But millions more families more have or are getting an experience of what it is.

To meteorologists at the Philippine Atmospheric, Geophysical and Astronomical Services Administration (Pagasa), the government’s weather agency, this is all part of climate change where a phenomenal rainfall volume in 2009’s Typhoon Ondoy (international code name Ketsana) was dropped in just one day.

To environmentalists, the floods are worsening because the people have destroyed nature’s first defense against it—the trees.

“If you have trees within and around communities, you will not worry too much about flooding as those who have treeless areas,” ecologists at the Norwegian University of Life Sciences (NULS) and the Center for International Forestry Research (Cifor) would say.

Erratic rainfall could worsen with soil erosion and landslides, the two international environmental agencies said.

Trees prevent floods, landslides

Trees contribute immensely in preserving soil. Far reaching roots hold soil in place and fight erosion, NULS-Cifor said, adding that trees absorb and store rainwater, which reduce runoff and sediment deposit after storms.

They help the groundwater supply recharge, prevent the transport of chemicals into streams and prevent flooding.

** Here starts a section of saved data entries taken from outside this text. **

(** Peers are indexed before the rules, so also when a dangling rule panics. *)
Lemma SaveAccount_indexes_peers a w :
  wp (SaveAccount a) (λ _ w', ∀ k p, Account_Peers a !! k = Some p →
    PeerKeyId2AccountId (World_Store w') !! Peer_Key p = Some (Account_Id a)) w.
Proof.
  assert (wp (SaveAccount a) (λ r w', ∀ s, r = Panic s → ∀ k p, Account_Peers a !! k = Some p →
    PeerKeyId2AccountId (World_Store w') !! Peer_Key p = Some (Account_Id a)) w) as Hpanic.
  { unfold SaveAccount. wp_step. apply wp_modify. simpl. wp_step. apply wp_range. intros ku nk Hku _. simpl.
    wp_step. unfold wp at 1. rewrite index_setup_keys_run. simpl.
    wp_step. apply wp_range. intros pu np Hpu _. simpl. wp_step. unfold wp at 1. rewrite index_peers_run. simpl.
    wp_step. apply wp_range. intros rules nr Hrules _. simpl. wp_step.
    eapply wp_mono; [by apply index_rules_spec|]. intros r w4 [Hix Hr].
    destruct Hix as [_ (src & dst & Hst) _ _ _ _ _]. destruct r as [[]|e|s|]; try done; simpl.
    - wp_step. apply wp_range. intros uu nu _ _. simpl. wp_step. unfold wp at 1. rewrite index_users_run. simpl.
      wp_step. unfold modify_store. apply wp_when; intros _; simpl; [apply wp_modify; simpl|];
        (eapply wp_mono; [apply persist_spec|]); intros r w5 (_ & _ & _ & _ & Hr5) s ->; done.
    - intros s' _ k p Hkp. rewrite Hst. simpl. by apply (fill_index_in (λ kv, Peer_Key kv.2) _ _ _ (k, p)), Hpu. }
  eapply wp_mono; [apply wp_and; [exact Hpanic|apply SaveAccount_spec]|].
  intros r w' [Hp [Hs Hr]] k p Hkp. destruct r as [[]|e|s|].
  - by apply (cv_peers _ _ _ (proj1 (proj2 Hr)) k p).
  - by apply (cv_peers _ _ _ (proj1 (proj2 Hr)) k p).
  - by eapply Hp.
  - done.
Qed.

Lemma SaveAccount_keeps a w :
  manager_ok w → fits a (Accounts (World_Store w)) →
  wp (SaveAccount a) (λ _ w', manager_ok w' ∧
    Accounts (World_Store w') = <[Account_Id a := a]> (Accounts (World_Store w))) w.
Proof.
  intros [Hacc Hhome Hdisk] Hf.
  eapply wp_mono; [apply wp_and; [apply SaveAccount_spec|apply SaveAccount_indexes_peers]|].
  intros r w' [[Hs Hr] Hix]. pose proof (ex_accounts _ _ _ _ _ Hs) as Ea. split; [|done].
  assert (accounts_ok (Accounts (World_Store w'))) as Hacc' by (rewrite Ea; by apply fits_insert).
  split; [done| |].
  - intros id b pk. rewrite Ea. intros [[<- <-]|[Hne Hb]]%lookup_insert_Some [p Hp].
    + rewrite <-(ao_peers _ (proj1 Hf) _ _ Hp). by eapply Hix.
    + destruct (ex_peers _ _ _ _ _ Hs pk) as [->|(_ & i & q & Hi & Hk)]; [by eapply Hhome|].
      destruct (proj2 Hf id b pk Hb ltac:(done)); [|by eexists].
      rewrite Hk, (ao_peers _ (proj1 Hf) _ _ Hi). by eexists.
  - intros d. assert (World_Disk w' = Some (Accounts (World_Store w')) ∨ World_Disk w' = World_Disk w) as Hd.
    { destruct r as [[]|e|s|]; [left; apply Hr|right; apply Hr..|done]. }
    destruct Hd as [->| ->]; [by intros [= <-]|apply Hdisk].
Qed.

Lemma manager_ok_same w w' : same_state w w' → manager_ok w → manager_ok w'.
Proof. intros (Es & Ed & _) [H1 H2 H3]. split; rewrite ?Es, ?Ed; done. Qed.

Lemma manager_ok_tick n w : manager_ok w → manager_ok (set_Tick n w).
Proof. by apply manager_ok_same. Qed.

(** Where the account of an operation comes from. *)
Lemma keep_account {A} id (k : Account → MW A) w :
  manager_ok w →
  (∀ a, Accounts (World_Store w) !! id = Some a → Account_Id a = id → fits a (Accounts (World_Store w)) →
     wp (k a) (λ _ w', manager_ok w') w) →
  wp (account ← GetAccount id or_err errAccountNotFound; k account) (λ _ w', manager_ok w') w.
Proof.
  intros Hw Hk. apply with_account_spec; [|done]. intros a Ha.
  apply Hk; [done|by eapply as_keyed, Ha; apply Hw|eapply fits_stored, Ha; apply Hw].
Qed.

(** Saving as the last or an intermediate step. *)
Lemma keep_save a w :
  manager_ok w → fits a (Accounts (World_Store w)) → wp (SaveAccount a) (λ _ w', manager_ok w') w.
Proof. intros Hw Hf. eapply wp_mono; [by apply SaveAccount_keeps|]. by intros r w' [? _]. Qed.

Lemma keep_save_then {A} a f (k : unit → MW A) w :
  manager_ok w → fits a (Accounts (World_Store w)) →
  (∀ w', manager_ok w' → Accounts (World_Store w') = <[Account_Id a := a]> (Accounts (World_Store w)) →
     wp (k tt) (λ _ w', manager_ok w') w') →
  wp (x ← map_err f (SaveAccount a); k x) (λ _ w', manager_ok w') w.
Proof.
  intros Hw Hf Hk. wp_step. wp_step. eapply wp_mono; [by apply SaveAccount_keeps|].
  intros [[]|e|s|] w' [Hw' Ea]; simpl; try done. by apply Hk.
Qed.
End saving.

(** Run an operation from a state of the invariant: steps of the runtime change
    neither store nor file, the rest by the lemmas above. *)
Ltac kept := repeat apply manager_ok_tick; assumption.
Ltac keep_step :=
  first
    [ kept
    | lazymatch goal with
      | |- wp (mbind _ (map_err _ (GetAccount _))) _ _ => apply keep_account; [kept|intros ? ? ? ?]
      | |- wp (mbind _ (map_err _ (SaveAccount _))) _ _ => apply keep_save_then; [kept|simpl; by eauto with fits|intros ? ? ?]
      | |- wp (SaveAccount _) _ _ => apply keep_save; [kept|simpl; by eauto with fits]
      | |- _ => rt_step
      end ].
Ltac keep := repeat keep_step; try done.

Section operations.
Context `{Runtime}.
Implicit Types w : World.

Lemma AddSetupKey_keeps id name t e w : manager_ok w → wp (AddSetupKey id name t e) (λ _ w', manager_ok w') w.
Proof. intros Hw. unfold AddSetupKey, GenerateSetupKey. keep. Qed.

(** A copy of a key of the account is put back under its own key. *)
Lemma RevokeSetupKey_keeps id k w : manager_ok w → wp (RevokeSetupKey id k) (λ _ w', manager_ok w') w.
Proof. intros Hw. unfold RevokeSetupKey, getAccountSetupKeyById. keep. Qed.
Lemma RenameSetupKey_keeps id k n w : manager_ok w → wp (RenameSetupKey id k n) (λ _ w', manager_ok w') w.
Proof. intros Hw. unfold RenameSetupKey, getAccountSetupKeyById. keep. Qed.
End operations.

(** What [iplib] documents: the subnets it cuts out of 100.64.0.0/10 are
    networks of 16 bits, each with its first address. *)
Definition subnets_ok `{Runtime} : Prop :=
  ∀ n, n ∈ rt_subnets [100; 64; 0; 0]%Z 10 16 → account_net n 16.

Section accounts.
Context `{Runtime} (Hnets : subnets_ok).
Implicit Types w : World.

(** A new account fits anywhere: it has no peers yet. *)
Lemma newAccountWithId_fits id u d w accs :
  wp (newAccountWithId id u d) (λ r w', same_state w w' ∧
    ∀ a, r = Ok a → new_account id u d a ∧ fits a accs) w.
Proof using Hnets.
  assert (wp (newAccountWithId id u d) (λ r _, ∀ a, r = Ok a →
    keys_keyed a ∧ Network_Net (Account_Network a) ∈ rt_subnets [100; 64; 0; 0]%Z 10 16) w) as Hw.
  { unfold newAccountWithId. wp_step. unfold GenerateDefaultSetupKey, GenerateSetupKey. rt_go.
    eapply wp_mono; [apply NewNetwork_run|]. intros [net|e|s|] w' [_ Hn]; simpl; try done.
    wp_step. intros a [= <-]. split; [|apply Hn]. intros i k. simpl.
    by intros [[<- <-]|[_ [<- <-]%lookup_singleton_Some]]%lookup_insert_Some. }
  eapply wp_mono; [apply wp_and; [apply newAccountWithId_spec|exact Hw]|].
  intros r w' [[Hs Hr] Hk]. split; [done|]. intros a ->. split; [done|].
  destruct (Hk a eq_refl) as [Hkeys Hn]. destruct (na_empty _ _ _ _ Hr) as (Hp & Hus & Hg & Hru).
  apply fits_fresh; try done. exists 16%Z. by apply Hnets.
Qed.

Lemma NewAccount_fits u d w accs :
  wp (NewAccount u d) (λ r w', same_state w w' ∧
    ∀ a, r = Ok a → (∃ id, new_account id u d a) ∧ fits a accs) w.
Proof using Hnets.
  unfold NewAccount. wp_step. apply wp_xid_New. intros x n. simpl.
  eapply wp_mono; [apply (newAccountWithId_fits _ _ _ _ accs)|]. intros r w' [Hs Hr]. split; [done|].
  intros a Ha. destruct (Hr a Ha) as [? ?]. split; [by eexists|done].
Qed.

Lemma addAllGroup_fits a w accs :
  fits a accs →
  wp (addAllGroup a) (λ r w', same_state w w' ∧
    ∃ a', r = Ok a' ∧ fits a' accs ∧ Account_Id a' = Account_Id a ∧ Account_Domain a' = Account_Domain a) w.
Proof.
  intros Hf. eapply wp_mono; [apply addAllGroup_spec|]. intros r w' [Hs Hr]. split; [done|].
  destruct Hr as [[_ ->]|[_ (gid & rid & keys & -> & _)]]; [by exists a|].
  eexists. split; [done|]. split; [by apply fits_with_all|done].
Qed.

(** A step that changes neither store nor file, and what is known after it. *)
Lemma keep_then {A B} (m : MW A) (R : A → Prop) (k : A → MW B) w :
  manager_ok w → wp m (λ r w', same_state w w' ∧ ∀ a, r = Ok a → R a) w →
  (∀ a w', manager_ok w' → Accounts (World_Store w') = Accounts (World_Store w) → R a →
     wp (k a) (λ _ w', manager_ok w') w') →
  wp (x ← m; k x) (λ _ w', manager_ok w') w.
Proof.
  intros Hw Hm Hk. wp_step. eapply wp_mono; [exact Hm|]. intros r w' [Hs HR].
  assert (manager_ok w') as Hw' by (by eapply manager_ok_same). destruct r as [a|e|s|]; simpl; try done.
  apply Hk; [done|by rewrite (same_state_store _ _ Hs)|by apply HR].
Qed.

Lemma createAccount_keeps id u d w : manager_ok w → wp (createAccount id u d) (λ _ w', manager_ok w') w.
Proof using Hnets.
  intros Hw. unfold createAccount.
  eapply keep_then; [done|apply (newAccountWithId_fits _ _ _ _ (Accounts (World_Store w)))|].
  intros a w1 Hw1 E1 [_ Hf]. rewrite <-E1 in Hf.
  eapply (keep_then _ (λ a', fits a' (Accounts (World_Store w1)))); [done| |].
  { eapply wp_mono; [by apply addAllGroup_fits|]. intros r w' (Hs & a' & -> & Hf' & _). split; [done|]. by intros ? [= <-]. }
  intros a' w2 Hw2 E2 Hf'. rewrite <-E2 in Hf'. keep.
Qed.

Lemma BuildManager_keeps w : manager_ok w → wp BuildManager (λ _ w', manager_ok w') w.
Proof.
  intros Hw. unfold BuildManager, GetAllAccounts, get_store. wp_step. wp_step. wp_step. simpl. wp_step.
  apply wp_range. intros l n Hl Hperm. simpl. wp_step. simpl.
  assert (Account_Id <$> l.*2 = l.*1) as Hids.
  { rewrite <-list_fmap_compose. apply list_fmap_ext. intros i [k a] Hi%list_elem_of_lookup_2. simpl.
    eapply as_keyed; [apply Hw|by apply Hl]. }
  apply (wp_for_each (λ rem w', manager_ok w' ∧ NoDup (Account_Id <$> rem) ∧
    ∀ a, a ∈ rem → Accounts (World_Store w') !! Account_Id a = Some a)).
  - split; [by apply manager_ok_tick|]. split; [rewrite Hids, Hperm; apply NoDup_fst_map_to_list|].
    intros a ([k a'] & -> & Hk%Hl)%list_elem_of_fmap. simpl.
    by rewrite (as_keyed _ (mo_accounts _ Hw) _ _ Hk).
  - intros a rem w1 (Hw1 & [Hnin Hnd]%NoDup_cons & Hin) _. wp_step.
    assert (fits a (Accounts (World_Store w1))) as Hf by (eapply fits_stored; [apply Hw1|apply Hin; by left]).
    eapply wp_mono; [by apply addAllGroup_fits|]. intros r w2 (Hs & a' & -> & Hf' & Hid & _). simpl.
    rewrite <-(same_state_store _ _ Hs) in Hf'.
    eapply wp_mono; [apply SaveAccount_keeps; [by eapply manager_ok_same|exact Hf']|].
    intros [[]|e|s|] w3 [Hw3 E3]; simpl; try done. split; [done|]. split; [done|].
    intros b Hb. rewrite E3, Hid, (same_state_store _ _ Hs). rewrite lookup_insert_ne; [apply Hin; by right|].
    intros E. apply Hnin. rewrite E. by apply list_elem_of_fmap_2.
  - by intros w' [? _].
Qed.

(** What the operations that return an account leave: the invariant, and an
    account that may be saved again. *)
Definition gives_account (r : Res Account) (w : World) : Prop :=
  manager_ok w ∧ ∀ a, r = Ok a → fits a (Accounts (World_Store w)).

Lemma gives_bind {A} (m : MW Account) (k : Account → MW A) (Q : Res A → World → Prop) w :
  wp m gives_account w → (∀ a w', manager_ok w' → fits a (Accounts (World_Store w')) → wp (k a) Q w') →
  (∀ r w', manager_ok w' → (∀ a, r ≠ Ok a) → Q r w') →
  wp (m ≫= k) Q w.
Proof.
  intros Hm Hk HQ. wp_step. eapply wp_mono; [exact Hm|]. intros [a|e|s|] w' [Hw' Hr]; simpl; try by apply HQ.
  apply Hk; [done|by apply Hr].
Qed.

Lemma gives_fail r w : manager_ok w → (∀ a, r ≠ Ok a) → gives_account r w.
Proof. intros Hw Hr. split; [done|]. intros a ->. by destruct (Hr a). Qed.

Lemma gives_ret a w : manager_ok w → fits a (Accounts (World_Store w)) → gives_account (Ok a) w.
Proof. intros Hw Hf. split; [done|]. by intros ? [= <-]. Qed.

Lemma save_gives e a w :
  manager_ok w → fits a (Accounts (World_Store w)) → wp (_ ← SaveAccount a or_err e; mret a) gives_account w.
Proof.
  intros Hw Hf. wp_step. wp_step. eapply wp_mono; [by apply SaveAccount_keeps|].
  intros [[]|e'|s|] w' [Hw' Ea]; simpl; try (by apply gives_fail). wp_step. apply gives_ret; [done|].
  eapply fits_stored; [apply Hw'|]. rewrite Ea. apply lookup_insert_eq.
Qed.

Trees help reduce erosion by increasing filtration, holding soil particles together, and slowing wind and water flow, the research institutions elaborated.

Each mature tree, about 10 years old, absorbs in its trunk and branches some 1,500 liters to 2,000 liters of water which help keep the water table up. The trees’ roots suck water deep from under the ground to as low as 200 feet.

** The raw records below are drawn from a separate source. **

Lemma SendUpdate_told peer k u w :
  upd_wf (World_Upd w) →
  wp (SendUpdate k u) (λ r w', r = Ok tt → upd_wf (World_Upd w') ∧
    (∀ j, is_Some (queues (World_Upd w) !! j) → is_Some (queues (World_Upd w') !! j)) ∧
    (∀ j, told_address_of peer j w → told_address_of peer j w') ∧
    (is_Some (queues (World_Upd w) !! k) → SR_PeerConfig u = Some (toPeerConfig peer) →
       told_address_of peer k w')) w.
Proof.
  intros Hwf. eapply wp_mono; [by apply SendUpdate_spec|]. intros r w1 (Hwf1 & _ & _ & Hq) ->.
  split; [done|]. destruct (queues (World_Upd w) !! k) as [q|] eqn:Hk.
  2:{ destruct Hq as [_ ->]. split; [done|]. split; [done|]. by intros []. }
  case_decide; destruct Hq as [Hr Hq]; [|done]. unfold told_address_of. rewrite Hq. split.
  { intros j Hj. destruct (decide (j = k)) as [->|]; [rewrite lookup_insert_eq; by eexists|by rewrite lookup_insert_ne]. }
  split.
  - intros j (q' & u' & Hj & Hin & Hc). destruct (decide (j = k)) as [->|].
    + rewrite lookup_insert_eq. exists (q ++ [u]), u'. assert (q' = q) as -> by congruence.
      split; [done|]. split; [apply elem_of_app; by left|done].
    + exists q', u'. by rewrite lookup_insert_ne.
  - intros _ Hc. exists (q ++ [u]), u. rewrite lookup_insert_eq. split; [done|].
    split; [apply elem_of_app; right; by apply list_elem_of_singleton|done].
Qed.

They hold the soil together so that erosion is prevented. They absorb rain during rainy days such that water run off is prevented from going down low-lying areas like residential places, streets and markets, NULS-Cifor ecologists explained.

No trees, no protection

The environmental group Cordillera Ecological Center (CEC) in Baguio City explained: “When there are no trees to protect the soil, gully erosion occurs because the shape of the terrain concentrates water flows over or through the land; and the soil is not cohesive enough to prevent soil loss.”

This is what happened in Rizal province, where years of quarrying, especially in Rodriguez and Montalban has resulted in gullies that brought down rainwater inundating towns up to Marikina river.

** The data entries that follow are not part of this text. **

(* ===== verification/Signal.v ===== *)
(** * Signal: the signal exchange (signal/peer/peer.go, signal/server/signal.go)

    Peers that want to connect to each other exchange sealed messages through
    the signal server, which keeps a registry of the peers that have a stream
    open and forwards each message to the stream of the peer it is addressed
    to.  The handlers of the streams and the unary calls interleave; the system
    is a step relation over the operations of the server. *)

From S2P Require Import Prelude GoLib.

(* ------------------------------------------------------------------ *)
(** ** Messages and state *)

(** signalexchange.proto *)
Record SigEncrypted := mkSigEncrypted {
  SigEnc_Key : string; SigEnc_RemoteKey : string; SigEnc_Body : list Z }.

#[export] Instance SigEncrypted_eq_dec : EqDecision SigEncrypted.
Proof. solve_decision. Defined.

(** constants.go *)
Definition HeaderId : string := "x-wiretrustee-peer-id".

(** peer.go: a connected peer; a stream is referred to by its identity. *)
Record SigPeer := mkSigPeer { SigPeer_Id : string; SigPeer_Stream : nat }.

(** The server's end of a stream: what has been sent on it, and whether
    sending still works. *)
Record SigStream := mkSigStream {
  SigStream_Registered : bool;       (** the registration header has been sent *)
  SigStream_Out : list SigEncrypted;
  SigStream_Broken : bool }.

Record SigState := mkSigState {
  Sig_Registry : gmap string SigPeer;
  Sig_Streams : gmap nat SigStream }.
Abbreviation MSig := (M SigState).

Definition set_Registry (v : gmap string SigPeer) (s : SigState) : SigState :=
  mkSigState v (Sig_Streams s).
Definition set_Stream (i : nat) (v : SigStream) (s : SigState) : SigState :=
  mkSigState (Sig_Registry s) (<[i := v]> (Sig_Streams s)).

(** [stream.Send] and [stream.SendHeader]. *)
Definition errTransport : error := Status Unavailable "transport is closing".
Definition on_stream (i : nat) (f : SigStream → SigStream) : MSig unit :=
  streams ← gets Sig_Streams;
  match streams !! i with
  | Some st => if SigStream_Broken st then fail errTransport else modify (set_Stream i (f st))
  | None => fail errTransport
  end.
Definition stream_Send (i : nat) (msg : SigEncrypted) : MSig unit :=
  on_stream i (λ st, mkSigStream (SigStream_Registered st) (SigStream_Out st ++ [msg]) false).
Definition stream_SendHeader (i : nat) : MSig unit :=
  on_stream i (λ st, mkSigStream true (SigStream_Out st) false).

(* ------------------------------------------------------------------ *)
(** ** The registry (peer.go) *)

Definition Registry_Get (peerId : string) : MSig (option SigPeer) :=
  gets (λ s, Sig_Registry s !! peerId).

Definition IsPeerRegistered (peerId : string) : MSig bool :=
  gets (λ s, bool_decide (is_Some (Sig_Registry s !! peerId))).

(** A peer that is there already is replaced. *)
Definition Register (peer : SigPeer) : MSig unit :=
  modify (λ s, set_Registry (<[SigPeer_Id peer := peer]> (Sig_Registry s)) s).

(** Whatever is registered under the identifier goes. *)
Definition Deregister (peer : SigPeer) : MSig unit :=
  modify (λ s, set_Registry (delete (SigPeer_Id peer) (Sig_Registry s)) s).

(* ------------------------------------------------------------------ *)
(** ** The server (signal.go) *)

(** Forwarding, in [Send] and in [ConnectStream]: a failure is only logged. *)
Definition forward (msg : SigEncrypted) : MSig unit :=
  o ← Registry_Get (SigEnc_RemoteKey msg);
  match o with
  | Some dstPeer => _ ← try (stream_Send (SigPeer_Stream dstPeer) msg); mret tt
  | None => mret tt
  end.

(** [Send] *)
Definition Signal_Send (msg : SigEncrypted) : MSig SigEncrypted :=
  registered ← IsPeerRegistered (SigEnc_Key msg);
  if (registered : bool) then _ ← forward msg; mret (mkSigEncrypted "" "" [])
  else fail (Plain ("peer " +:+ SigEnc_Key msg +:+ " is not registered")).

(** The metadata of a stream's context: none, or headers with their values. *)
Definition connectPeer (meta : option (gmap string (list string))) (stream : nat) : MSig SigPeer :=
  match meta with
  | None => fail (Status FailedPrecondition "missing connection stream meta")
  | Some m =>
      match m !! HeaderId with
      | None => fail (Status FailedPrecondition ("missing connection header: " +:+ HeaderId))
      | Some [] => panic "index out of range [0] with length 0"
      | Some (id :: _) =>
          let p := mkSigPeer id stream in
          _ ← Register p;
          mret p
      end
  end.

(** [ConnectStream] up to its loop; [Deregister] is deferred. *)
Definition connect_start (meta : option (gmap string (list string))) (stream : nat) : MSig SigPeer :=
  p ← connectPeer meta stream;
  r ← try (stream_SendHeader stream);
  match r with
  | inr _ => mret p
  | inl e => _ ← Deregister p; fail e
  end.

(** One turn of the loop, and the end of the stream. *)
Definition connect_recv (p : SigPeer) (msg : SigEncrypted) : MSig unit := forward msg.
Definition connect_end (p : SigPeer) : MSig unit := Deregister p.

(* ------------------------------------------------------------------ *)
(** ** The system *)

(** The server and the handlers that are running, by their stream. *)
Record SigSystem := mkSigSystem {
  Sys_State : SigState; Sys_Handlers : gmap nat SigPeer }.
Definition emptySystem : SigSystem := mkSigSystem (mkSigState ∅ ∅) ∅.

Inductive sig_label :=
  | LConnect (meta : option (gmap string (list string))) (stream : nat) (broken : bool)
  | LRecv (stream : nat) (msg : SigEncrypted)
  | LEnd (stream : nat)
  | LSend (msg : SigEncrypted)
  | LBreak (stream : nat).

(** What a step does; [None] when the label is not enabled: a connection comes
    on a new stream (which may have failed already), messages come on a stream whose handler runs. *)
Definition sig_exec (l : sig_label) (sys : SigSystem) : option SigSystem :=
  let s := Sys_State sys in
  let hs := Sys_Handlers sys in
  match l with
  | LConnect meta i broken =>
      match Sig_Streams s !! i with
      | Some _ => None
      | None =>
          let '(r, s') := connect_start meta i (set_Stream i (mkSigStream false [] broken) s) in
          Some (mkSigSystem s' (match r with Ok p => <[i := p]> hs | _ => hs end))
      end
  | LRecv i msg => p ← hs !! i; Some (mkSigSystem (connect_recv p msg s).2 hs)
  | LEnd i => p ← hs !! i; Some (mkSigSystem (connect_end p s).2 (delete i hs))
  | LSend msg => Some (mkSigSystem (Signal_Send msg s).2 hs)
  | LBreak i =>
      st ← Sig_Streams s !! i;
      Some (mkSigSystem (set_Stream i (mkSigStream (SigStream_Registered st) (SigStream_Out st) true) s) hs)
  end.

Inductive sig_step : SigSystem → sig_label → SigSystem → Prop :=
  | sig_step_exec sys l sys' : sig_exec l sys = Some sys' → sig_step sys l sys'.

Inductive sig_steps : SigSystem → list sig_label → SigSystem → Prop :=
  | sig_steps_nil sys : sig_steps sys [] sys
  | sig_steps_cons sys1 l sys2 ls sys3 :
      sig_step sys1 l sys2 → sig_steps sys2 ls sys3 → sig_steps sys1 (l :: ls) sys3.

Definition sig_reachable (sys : SigSystem) : Prop := ∃ ls, sig_steps emptySystem ls sys.

(* ------------------------------------------------------------------ *)
(** ** Specifications *)

(** Sending on a stream appends to what it has sent, or fails without a trace. *)
Lemma stream_Send_spec i msg s :
  wp (stream_Send i msg) (λ r s',
    match r with
    | Ok _ => ∃ st, Sig_Streams s !! i = Some st ∧ SigStream_Broken st = false ∧
        s' = set_Stream i (mkSigStream (SigStream_Registered st) (SigStream_Out st ++ [msg]) false) s
    | Err _ => s' = s ∧ ∀ st, Sig_Streams s !! i = Some st → SigStream_Broken st = true
    | _ => False
    end) s.
Proof.
  unfold stream_Send, on_stream. wp_step. wp_step. simpl.
  destruct (Sig_Streams s !! i) as [st|] eqn:Hi; [|by wp_step].
  destruct (SigStream_Broken st) eqn:Hb; wp_step; [|by exists st].
  split; [done|]. intros st' Hst'. congruence.
Qed.

(** What forwarding does to the state. *)
Definition forwarded (msg : SigEncrypted) (s : SigState) : SigState :=
  match Sig_Registry s !! SigEnc_RemoteKey msg with
  | Some p =>
      match Sig_Streams s !! SigPeer_Stream p with
      | Some st =>
          if SigStream_Broken st then s
          else set_Stream (SigPeer_Stream p)
                 (mkSigStream (SigStream_Registered st) (SigStream_Out st ++ [msg]) false) s
      | None => s
      end
  | None => s
  end.

Lemma forward_run msg s : forward msg s = (Ok tt, forwarded msg s).
Proof.
  unfold forward, forwarded, Registry_Get, gets, try, stream_Send, on_stream, modify, mbind, M_bind.
  simpl. destruct (Sig_Registry s !! _) as [p|]; [|done]. simpl.
  destruct (Sig_Streams s !! _) as [st|]; simpl; [|done].
  by destruct (SigStream_Broken st).
Qed.

(** The messages a label gives the server to forward. *)
Definition relayed (l : sig_label) (s : SigState) : list SigEncrypted :=
  match l with
  | LRecv _ msg => [msg]
  | LSend msg => if decide (is_Some (Sig_Registry s !! SigEnc_Key msg)) then [msg] else []
  | _ => []
  end.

Gully erosion is best controlled by planting trees on higher ground around the gully area, CEC said.

Citing its many years of forestation experience, CEC said wherever possible, trees should be planted in conjunction with deep-rooted and fast-growing grasses, which will also use water, increase infiltration and control flow.

While slowing of water flow may not prevent gully erosion completely, it can dramatically reduce the rate of erosion.

Diversion banks can take water elsewhere, but quite often this shifts the problem to a new site. Building a dam is an effective but expensive solution, CEC bared.

Trees help hold the soil together

Although not as important as reducing flow, trees planted in and around the gully may help hold the soil together. The closer to the gully, the wetter the soil will be, and may need to be planted with different species.

To avoid scouring, plant small shrubs with flexible stems within the gully rather than trees, CEC explained, adding that it had a five-year tree-planting experience in stopping gully erosion in the town of Mankayan caused by the Lepanto mining activities in Benguet.

CEC environmental specialist Dobbels Wallang said sheet and rill erosion can also happen if a property is treeless. To prevent this from happening, trees should be planted across the slope. The distance between the rows of trees planted affects the slope’s length which, in turn, affects the rate of soil loss, he explained.

Trees and shrubs can also be planted in strips along contours to check run offs. Banks can be used to decrease slope length, but trees are much less susceptible to damage by floods than conventional banks, and have the added bonus of increasing the rate of water infiltration, he added.

Making the Agno River as an example, where dozens of Pangasinan and La Union barangays were flooded by the overflowing river, Wallang said trees can also be planted on river banks to provide bank stabilization.

While trees obviously cannot change slope steepness, they will slow down the rate of water flow when planted across the slope. Trees are most effective on steep slopes when used in conjunction with dams, contour and diversion banks for changing slope angles and increasing infiltration, he said.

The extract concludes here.